Казалось, что все вышло удачно и что я смогу успешно проходить гимназический курс. Но тут я потерпел свою первую жизненную неудачу. Мне исполнилось 13 лет, и для меня "пришла пора любви и грусти нежной". Как я уже сказал раньше, приход этой поры сопровождался у меня большими психологическими потрясениями. Я совершенно изменился и из ребенка сделался юношей с бурным темпераментом и неукротимым характером. Учился я очень плохо, и дома жизнь для меня стала адом. Каждый день на меня сыпались упреки, и я больше ни от кого не слышал ласкового слова. Я совершенно ушел в себя и научился скрывать свои мысли и чувства. Если раньше я обожал свою мать, то теперь начал ее избегать. Не будучи в состоянии просто учиться, я стал изучать технику учения в гимназии, т. е. методы, по которым можно было с наименьшей затратой энергии переходить из класса в класс и, наконец, окончить курс. Пусть не подумают, что я легко переживал свою первую жизненную неудачу. В душе я прекрасно сознавал всю неправильность своего положения, но не мог обрести того морального равновесия, кото рое легко вывело бы меня из него. Хуже всего было то, что мать, отдавая меня в гимназию, сказала: "Ты должен окончить гимназию. Как ты это сделаешь - это твое дело, я в это вмешиваться не буду, но и помогать не стану". Я был очень горд этими словами матери, и тем паче мое самолюбие страдало от первой неудачи. Вот тут-то и сказался недостаток системы воспитания "в страхе Божием". В это тяжелое время никто не протянул мне руку помощи и не заглянул в мою душу, а в ней царила тьма... Нечего и говорить, что я остался на второй год в третьем классе.
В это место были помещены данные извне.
Lemma report_lists_failing_fields_in_order_witness :
  map loc_of
    [FieldError "email" "string_pattern_mismatch";
     FieldError "age" "greater_than"]
  = failing_fields (record3 "Jane Doe" "jane.x.com" (VInt 0))
  /\ exists first rest,
       [FieldError "email" "string_pattern_mismatch";
        FieldError "age" "greater_than"] = first :: rest
       /\ loc_of first
          = if negb (passes (validate_name
                               (record3 "Jane Doe" "jane.x.com" (VInt 0)
                                  !! "name")))
            then "name"
            else if negb (passes (validate_email
                                    (record3 "Jane Doe" "jane.x.com" (VInt 0)
                                       !! "email")))
            then "email"
            else "age".
Proof.
  apply (report_lists_failing_fields_in_order
           (record3 "Jane Doe" "jane.x.com" (VInt 0))).
  vm_compute. reflexivity.
Defined.

Lemma removal_keeps_other (c : ascii) (l : list ascii) :
  In c l -> c <> " "%char ->
  In c (List.filter (fun x => negb (Ascii.eqb x " ")) l).
Proof.
  intros Hin Hc. apply filter_In. split; [exact Hin|].
  apply negb_true_iff. now apply Ascii.eqb_neq.
Qed.

(** X7.  A name with a character that is neither a letter nor a space (a
    digit, a punctuation mark) fails validation, and the report starts with
    the field [name], whatever the other fields are. *)
Theorem name_with_other_character_fails (d : pydict) (n : string) (c : ascii) :
  d !! "name" = Some (VStr n) ->
  In c (chars n) -> isalpha_char c = false -> c <> " "%char ->
  exists rest,
    validate_onboarding_data d
    = raise (ValidationValueError (FieldError "name" "value_error" :: rest)).
Proof.
  intros Hn Hin Hc Hsp.
  assert (Hname : validate_name (d !! "name")
                  = inr (FieldError "name" "value_error")).
  { rewrite Hn. unfold validate_name.
    assert (Hlen : (len n <? 1)%nat = false).
    { unfold len. destruct (chars n); [destruct Hin | reflexivity]. }
    rewrite Hlen. unfold name_must_be_alpha, isalpha, remove_char.
    rewrite chars_str.
    pose proof (removal_keeps_other c (chars n) Hin Hsp) as Hkept.
    destruct (List.filter _ (chars n)) as [|x l] eqn:F; [reflexivity|].
    assert (Hall : forallb isalpha_char (x :: l) = false).
    { apply not_true_is_false. intros Hall.
      rewrite forallb_forall in Hall. specialize (Hall c Hkept).
      congruence. }
    now rewrite Hall. }
  unfold validate_onboarding_data, init. rewrite Hname.
  eexists. simpl. reflexivity.
Qed.

Lemma name_with_other_character_fails_witness :
  exists rest,
    validate_onboarding_data john3
    = raise (ValidationValueError (FieldError "name" "value_error" :: rest)).
Proof.
  apply (name_with_other_character_fails john3 "John3" "3").
  - reflexivity.
  - simpl. tauto.
  - reflexivity.
  - discriminate.
Defined.
(** On the sample operands, sum, product and quotient are those of the
    binary64 numbers of the Standard Library. *)
Example doubles_as_in_the_library :
  List.forallb
    (fun p : (Z * Z) * (Z * Z) =>
       let x := Js.spec_of (fst (fst p)) (snd (fst p)) in
       let y := Js.spec_of (fst (snd p)) (snd (snd p)) in
       Js.strict_eq (Js.add64 (Js.of_spec x) (Js.of_spec y))
                    (Js.of_spec (SFadd 53 1024 x y))
       && Js.strict_eq (Js.mul64 (Js.of_spec x) (Js.of_spec y))
                       (Js.of_spec (SFmul 53 1024 x y))
       && Js.strict_eq (Js.div64 (Js.of_spec x) (Js.of_spec y))
                       (Js.of_spec (SFdiv 53 1024 x y)))
    Goals64.sampleOperands
  = true.
Proof. vm_compute. reflexivity. Qed.

Lemma goal_progress_weighted_mean_witness :
  let krs := [sampleKeyResult "kr-1" 40 23 false 100;
              sampleKeyResult "kr-2" 1 0 true 50] in
  let db := sampleDb krs in
  let g := {| id := "goal-1"; progress_percentage := Js.of_Z 40 |} in
  keyResultsOf db "goal-1" <> []
  /\ Js.gtb (Goals64.totalWeight (keyResultsOf db "goal-1")) (Js.of_Z 0) = true
  /\ In g (goals db) /\ id g = "goal-1"
  /\ exists db',
       Goals64.updateGoalProgressFromKeyResults "goal-1" db = (Returned tt, db')
       /\ progressOf db' "goal-1" = Some (Js.of_Z 38).
Proof.
  intros krs db g.
  assert (H1 : keyResultsOf db "goal-1" <> []) by discriminate.
  assert (H2 : Js.gtb (Goals64.totalWeight (keyResultsOf db "goal-1")) (Js.of_Z 0)
               = true) by (vm_compute; reflexivity).
  assert (H3 : In g (goals db)) by (left; reflexivity).
  assert (H4 : id g = "goal-1") by reflexivity.
  split; [exact H1|]. split; [exact H2|]. split; [exact H3|]. split; [exact H4|].
  destruct (goal_progress_weighted_mean db "goal-1" g H1 H2 H3 H4)
    as [db' [Hrun [Hp _]]].
  exists db'. split; [exact Hrun|]. rewrite Hp. vm_compute. reflexivity.
Defined.


Lemma no_key_results_no_write_witness :
  keyResultsOf (sampleDb []) "goal-1" = []
  /\ updateGoalProgressFromKeyResults "goal-1" (sampleDb [])
     = (Returned tt, sampleDb []).
Proof.
  split; [reflexivity|].
  apply (no_key_results_no_write (sampleDb []) "goal-1"). reflexivity.
Defined.

End GoalFacts.

(** ** Requisition approval and application stages *)

Module RecruitmentFacts.
Import Svc Recruitment.

(** *** Equality tests *)

Lemma opt_is_true (o : option string) (s : string) : opt_is o s = true <-> o = Some s.
Proof.
  destruct o as [x|]; simpl.
  - rewrite String.eqb_eq. split; congruence.
  - split; discriminate.
Qed.

Lemma is_pending_true (s : ApprovalStep.t) :
  is_pending s = true <-> ApprovalStep.status s = StepStatus.pending.
Proof. unfold is_pending. destruct (ApprovalStep.status s); simpl; split; congruence. Qed.

Lemma is_active_true (w : ApprovalWorkflow.t) :
  WorkflowStatus.eqb (ApprovalWorkflow.status w) WorkflowStatus.active = true
  <-> ApprovalWorkflow.status w = WorkflowStatus.active.
Proof. destruct (ApprovalWorkflow.status w); simpl; split; congruence. Qed.

(** *** Ordering by level *)

Lemma in_insert_by_level (s x : ApprovalStep.t) (l : list ApprovalStep.t) :
  In x (insert_by_level s l) <-> x = s \/ In x l.
Proof.
  induction l as [|y r IH]; simpl.
  - intuition.
  - destruct (ApprovalStep.level s <=? ApprovalStep.level y)%Z; simpl.
    + intuition.
    + rewrite IH. intuition.
Qed.

Lemma in_orderBy (x : ApprovalStep.t) (l : list ApprovalStep.t) :
  In x (orderBy_level_asc l) <-> In x l.
Proof.
  unfold orderBy_level_asc. induction l as [|y r IH]; simpl; [tauto|].
  rewrite in_insert_by_level, IH. intuition.
Qed.

Lemma head_insert_min (s : ApprovalStep.t) (l : list ApprovalStep.t) :
  (forall m, List.head l = Some m -> below_all m l) ->
  forall m, List.head (insert_by_level s l) = Some m -> below_all m (insert_by_level s l).
Proof.
  intros Hl m Hm x Hx. destruct l as [|y r]; simpl in *.
  - inversion Hm; subst. destruct Hx as [->|[]]. lia.
  - specialize (Hl y eq_refl).
    destruct (Z.leb_spec (ApprovalStep.level s) (ApprovalStep.level y)) as [Hle|Hgt];
      simpl in *; inversion Hm; subst m.
    + destruct Hx as [->|Hx]; [lia|]. specialize (Hl x Hx). lia.
    + destruct Hx as [->|Hx]; [lia|]. apply in_insert_by_level in Hx.
      destruct Hx as [->|Hx]; [lia|]. apply Hl. right. exact Hx.
Qed.

Lemma head_orderBy_below (l : list ApprovalStep.t) (m : ApprovalStep.t) :
  List.head (orderBy_level_asc l) = Some m -> below_all m (orderBy_level_asc l).
Proof.
  revert m. unfold orderBy_level_asc. induction l as [|y r IH]; intros m Hm.
  - discriminate.
  - simpl in *. apply (head_insert_min y _ IH m Hm).
Qed.

Lemma head_orderBy_min (l : list ApprovalStep.t) (m : ApprovalStep.t) :
  List.head (orderBy_level_asc l) = Some m -> In m l /\ below_all m l.
Proof.
  intros Hm. split.
  - apply in_orderBy. destruct (orderBy_level_asc l); inversion Hm; subst. left. reflexivity.
  - intros x Hx. apply (head_orderBy_below l m Hm). apply in_orderBy. exact Hx.
Qed.

Lemma head_orderBy_none (l : list ApprovalStep.t) :
  List.head (orderBy_level_asc l) = None -> l = [].
Proof.
  destruct l as [|y r]; [reflexivity|]. intros H. exfalso.
  assert (Hin : In y (orderBy_level_asc (y :: r))) by (apply in_orderBy; left; reflexivity).
  destruct (orderBy_level_asc (y :: r)); [destruct Hin|discriminate].
Qed.

Lemma firstn_1_head {A} (l : list A) :
  List.firstn 1 l = match List.head l with Some x => [x] | None => [] end.
Proof. destruct l; reflexivity. Qed.

(** *** The queries against the vocabulary *)

Lemma in_pendingStepsOf (db : Db) (wid : string) (s : ApprovalStep.t) :
  In s (pendingStepsOf wid db) <-> pending_of db wid s.
Proof.
  unfold pendingStepsOf, pending_of.
  rewrite filter_In, andb_true_iff, String.eqb_eq, is_pending_true. tauto.
Qed.

(** The included step, when there is one, is a pending step of lowest level. *)
Lemma included_step_lowest (db : Db) (wid : string) (m : ApprovalStep.t) :
  List.head (orderBy_level_asc (pendingStepsOf wid db)) = Some m ->
  lowest_pending db wid m.
Proof.
  intros Hm. apply head_orderBy_min in Hm. destruct Hm as [Hin Hmin].
  split; [apply in_pendingStepsOf; exact Hin|].
  intros t Ht. apply Hmin. apply in_pendingStepsOf. exact Ht.
Qed.

(** The single lowest pending step is the one included. *)
Lemma current_step_included (db : Db) (wid : string) (s : ApprovalStep.t) :
  current_step db wid s ->
  List.head (orderBy_level_asc (pendingStepsOf wid db)) = Some s.
Proof.
  intros [Hs Hstrict].
  destruct (List.head (orderBy_level_asc (pendingStepsOf wid db))) as [m|] eqn:E.
  - destruct (included_step_lowest db wid m E) as [Hm Hmin].
    f_equal. destruct (ApprovalStep.status m) eqn:Est.
    2,3: destruct Hm as [_ [_ Hp]]; congruence.
    specialize (Hmin s Hs).
    assert (Hdec : m = s \/ m <> s).
    { destruct m, s. repeat decide equality. }
    destruct Hdec as [Heq|Hne]; [exact Heq|].
    specialize (Hstrict m Hm Hne). lia.
  - apply head_orderBy_none in E. apply in_pendingStepsOf in Hs.
    rewrite E in Hs. destruct Hs.
Qed.

Lemma findActiveWorkflow_some (db : Db) (id : string) (w : ApprovalWorkflow.t)
    (l : list ApprovalStep.t) :
  findActiveWorkflow id db = Some (w, l) ->
  In w (workflows db)
  /\ ApprovalWorkflow.jobRequisitionId w = Some id
  /\ ApprovalWorkflow.status w = WorkflowStatus.active
  /\ l = List.firstn 1 (orderBy_level_asc (pendingStepsOf (ApprovalWorkflow.id w) db)).
Proof.
  unfold findActiveWorkflow.
  destruct (List.find _ (workflows db)) as [w0|] eqn:E; [|discriminate].
  intros H. inversion H; subst. apply find_some in E. destruct E as [Hin Hp].
  apply andb_true_iff in Hp. destruct Hp as [Hj Ha].
  apply opt_is_true in Hj. apply is_active_true in Ha. auto.
Qed.

Lemma findActiveWorkflow_none (db : Db) (id : string) :
  findActiveWorkflow id db = None <-> no_active_workflow db id.
Proof.
  unfold findActiveWorkflow, no_active_workflow. split.
  - destruct (List.find _ (workflows db)) as [w0|] eqn:E; [discriminate|].
    intros _ w Hin Hj Ha.
    apply (find_none _ _ E) in Hin. apply andb_false_iff in Hin.
    destruct Hin as [Hf|Hf].
    + apply opt_is_true in Hj. congruence.
    + apply is_active_true in Ha. congruence.
  - intros Hno. destruct (List.find _ (workflows db)) as [w0|] eqn:E; [|reflexivity].
    apply find_some in E. destruct E as [Hin Hp].
    apply andb_true_iff in Hp. destruct Hp as [Hj Ha].
    apply opt_is_true in Hj. apply is_active_true in Ha.
    exfalso. exact (Hno w0 Hin Hj Ha).
Qed.

Lemma findActiveWorkflow_of (db : Db) (id : string) (w : ApprovalWorkflow.t) :
  active_workflow_of db id w ->
  findActiveWorkflow id db
  = Some (w, List.firstn 1 (orderBy_level_asc (pendingStepsOf (ApprovalWorkflow.id w) db))).
Proof.
  intros [Hin [Hj [Ha Huniq]]].
  destruct (findActiveWorkflow id db) as [[w0 l]|] eqn:E.
  - apply findActiveWorkflow_some in E. destruct E as [Hin0 [Hj0 [Ha0 ->]]].
    rewrite (Huniq w0 Hin0 Hj0 Ha0). reflexivity.
  - apply findActiveWorkflow_none in E. exfalso. exact (E w Hin Hj Ha).
Qed.
(* ===== verification/Bytes.v ===== *)
(** * Bytes of packets

    Reading and writing the fields of a packet in network byte order, out of
    a buffer that holds the bytes of the packet; reading outside the buffer
    is undefined behaviour ([None]). *)

From S2P Require Import Prelude.
Local Open Scope Z_scope.

Definition is_byte (b : Z) : Prop := 0 <= b < 256.
Definition is_u16 (z : Z) : Prop := 0 <= z < 65536.

(** [(pj_uint8_t)z] and [(pj_uint16_t)z]. *)
Definition u8 (z : Z) : Z := z mod 256.
Definition u16 (z : Z) : Z := z mod 65536.

(** [pj_htons] and [pj_htonl] followed by a copy to the packet. *)
Definition be16 (v : Z) : list Z := [v / 256 mod 256; v mod 256].
Definition be32 (v : Z) : list Z := be16 (v / 65536 mod 65536) ++ be16 (v mod 65536).

(** A copy from the packet followed by [pj_ntohs] or [pj_ntohl]. *)
Definition rd8 (buf : list Z) (i : Z) : option Z := zlookup buf i.

Definition rd16 (buf : list Z) (i : Z) : option Z :=
  a ← rd8 buf i;
  b ← rd8 buf (i + 1);
  Some (a * 256 + b).

Definition rd32 (buf : list Z) (i : Z) : option Z :=
  a ← rd16 buf i;
  b ← rd16 buf (i + 2);
  Some (a * 65536 + b).

(** [pj_memcpy(dst, p, n)] from the packet. *)
Fixpoint rdn (buf : list Z) (i : Z) (n : nat) : option (list Z) :=
  match n with
  | O => Some []
  | S n => b ← rd8 buf i; l ← rdn buf (i + 1) n; Some (b :: l)
  end.

(** ** Finite checks *)

Definition byte_range : list Z := Z.of_nat <$> seq 0 256.

Lemma byte_range_spec b : is_byte b -> b ∈ byte_range.
Proof.
  intros Hb. apply list_elem_of_fmap. exists (Z.to_nat b).
  split; [|apply elem_of_seq]; unfold is_byte in Hb; lia.
Qed.

(** A decidable fact about bytes is checked on every byte. *)
Lemma byte_check (f : Z -> bool) :
  forallb f byte_range = true -> forall b, is_byte b -> f b = true.
Proof.
  intros H b Hb%byte_range_spec. rewrite forallb_forall in H.
  apply H, list_elem_of_In, Hb.
Qed.

Lemma byte_check2 (f : Z -> Z -> bool) :
  forallb (fun a => forallb (f a) byte_range) byte_range = true ->
  forall a b, is_byte a -> is_byte b -> f a b = true.
Proof. intros H a b Ha Hb. by apply (byte_check (f a)); [apply (byte_check _ H)|]. Qed.

(** ** Bounds *)

Lemma u8_byte z : is_byte (u8 z).
Proof. apply Z.mod_pos_bound. lia. Qed.

Lemma u16_range z : is_u16 (u16 z).
Proof. apply Z.mod_pos_bound. lia. Qed.

Lemma u16_id z : is_u16 z -> u16 z = z.
Proof. intros H. by apply Z.mod_small. Qed.

Lemma be16_length v : length (be16 v) = 2%nat.
Proof. done. Qed.

Lemma be32_length v : length (be32 v) = 4%nat.
Proof. done. Qed.

Lemma be16_bytes v : Forall is_byte (be16 v).
Proof. repeat constructor; apply Z.mod_pos_bound; lia. Qed.

Lemma be32_bytes v : Forall is_byte (be32 v).
Proof. apply Forall_app; split; apply be16_bytes. Qed.

Lemma rd8_in buf i : 0 <= i < Z.of_nat (length buf) -> is_Some (rd8 buf i).
Proof. intros H. destruct (zlookup_in_range buf i H) as [x Hx]. by exists x. Qed.

Lemma rd8_byte buf i b : Forall is_byte buf -> rd8 buf i = Some b -> is_byte b.
Proof.
  unfold rd8, zlookup. intros Hb H. case_decide; [|done].
  eapply Forall_lookup_1 in H; done.
Qed.

Lemma rd16_in buf i : 0 <= i -> i + 2 <= Z.of_nat (length buf) -> is_Some (rd16 buf i).
Proof.
  intros H1 H2. unfold rd16. destruct (rd8_in buf i) as [a ->]; [lia|].
  destruct (rd8_in buf (i + 1)) as [b ->]; [lia|]. by eexists.
Qed.

Lemma rd16_range buf i v : Forall is_byte buf -> rd16 buf i = Some v -> is_u16 v.
Proof.
  intros Hb H. unfold rd16 in H. obind_inv.
  apply (rd8_byte buf) in E; [|done]. apply (rd8_byte buf) in E0; [|done].
  unfold is_byte, is_u16 in *. lia.
Qed.

Lemma rd32_in buf i : 0 <= i -> i + 4 <= Z.of_nat (length buf) -> is_Some (rd32 buf i).
Proof.
  intros H1 H2. unfold rd32. destruct (rd16_in buf i) as [a ->]; [lia..|].
  destruct (rd16_in buf (i + 2)) as [b ->]; [lia..|]. by eexists.
Qed.

Lemma rdn_in buf n : forall i,
  0 <= i -> i + Z.of_nat n <= Z.of_nat (length buf) ->
  exists l, rdn buf i n = Some l /\ length l = n.
Proof.
  induction n as [|n IH]; intros i H1 H2; [by exists []|]. cbn [rdn].
  destruct (rd8_in buf i) as [b ->]; [lia|].
  destruct (IH (i + 1)) as (l & Hl & Hn); [lia..|]. ored. rewrite Hl. ored.
  exists (b :: l). cbn. auto.
Qed.

(** ** Round trips *)

Lemma rd8_app_r pre l i : rd8 (pre ++ l) (Z.of_nat (length pre) + Z.of_nat i) = l !! i.
Proof.
  unfold rd8. rewrite <- Nat2Z.inj_add, zlookup_nat, lookup_app_r by lia.
  f_equal. lia.
Qed.

Lemma rd8_at pre b post : rd8 (pre ++ b :: post) (Z.of_nat (length pre)) = Some b.
Proof. pose proof (rd8_app_r pre (b :: post) 0) as H. by rewrite Z.add_0_r in H. Qed.

Lemma rd16_at pre v post :
  is_u16 v -> rd16 (pre ++ be16 v ++ post) (Z.of_nat (length pre)) = Some v.
Proof.
  intros Hv. unfold rd16, be16. cbn [app]. rewrite rd8_at. ored.
  change 1 with (Z.of_nat 1). rewrite rd8_app_r. cbn [lookup list_lookup]. ored.
  f_equal. unfold is_u16 in Hv. rewrite (Z.mod_small (v / 256)).
  - pose proof (Z.div_mod v 256). lia.
  - split; [apply Z.div_pos; lia|apply Z.div_lt_upper_bound; lia].
Qed.

Lemma rd32_at pre v post :
  is_u32 v -> rd32 (pre ++ be32 v ++ post) (Z.of_nat (length pre)) = Some v.
Proof.
  intros Hv. unfold rd32, be32. rewrite <- app_assoc.
  rewrite rd16_at by apply u16_range. ored.
  replace (Z.of_nat (length pre) + 2)
    with (Z.of_nat (length (pre ++ be16 (v / 65536 mod 65536)))) by (rewrite length_app; cbn; lia).
  rewrite app_assoc, rd16_at by apply u16_range. ored. f_equal. unfold is_u32 in Hv.
  rewrite (Z.mod_small (v / 65536)).
  - pose proof (Z.div_mod v 65536). lia.
  - split; [apply Z.div_pos; lia|apply Z.div_lt_upper_bound; lia].
Qed.

Lemma rdn_at l : forall pre post,
  rdn (pre ++ l ++ post) (Z.of_nat (length pre)) (length l) = Some l.
Proof.
  induction l as [|b l IH]; intros pre post; [done|]. cbn [rdn app length].
  rewrite rd8_at. ored.
  replace (Z.of_nat (length pre) + 1) with (Z.of_nat (length (pre ++ [b])))
    by (rewrite length_app; cbn; lia).
  specialize (IH (pre ++ [b]) post). rewrite <- app_assoc in IH. cbn [app] in IH.
  by rewrite IH.
Qed.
Спасла меня моя здоровая натура. Первые бури "любви и страсти нежной" прошли, душевные силы помогли мне обрести (110) моральное равновесие, а приобретенное полное знакомство с техникой учения в гимназии обеспечило мне спокойное прохождение ее курса. Не прошло и трех лет, как я уже мог ответить матери на ее вопрос, почему в одну из четвертей я съехал с пятого места в классе на седьмое: "Не все ли тебе равно, ведь ты обещала мне не вмешиваться в мое учение". А когда моему брату, учившемуся трудно и плохо, взяли на лето репетитора и мать хотела, чтобы он занимался и со мной, я запротестовал, напомнив ей, что она обещала не помогать мне в учении.

Техника учения в гимназии заключалась в следующем: прежде всего надо было знать, что в гимназии существуют два враждебных лагеря: начальство, т. е. дирекция, преподаватели и классные надзиратели, с одной стороны, и ученики - с другой. Первый лагерь обладал несравненно большей силой, чем второй. На его стороне была полнота власти, возможность по своему усмотрению безапелляционно осудить ученика, причинить ему всяческие неприятности и, наконец, даже уничтожить его путем исключения из гимназии. Положение этого лагеря усиливалось еще и тем, что, во-первых, существовала презумпция его абсолютной правоты и справедливости, - во-вторых, он имел верных союзников в лице родителей. Последнее обстоятельство в случаях воспитания "в страхе Божием" было особенно могущественно, т. к. при нем твердо устанавливалось правило, что старшие всегда правы и несправедливыми быть не могут.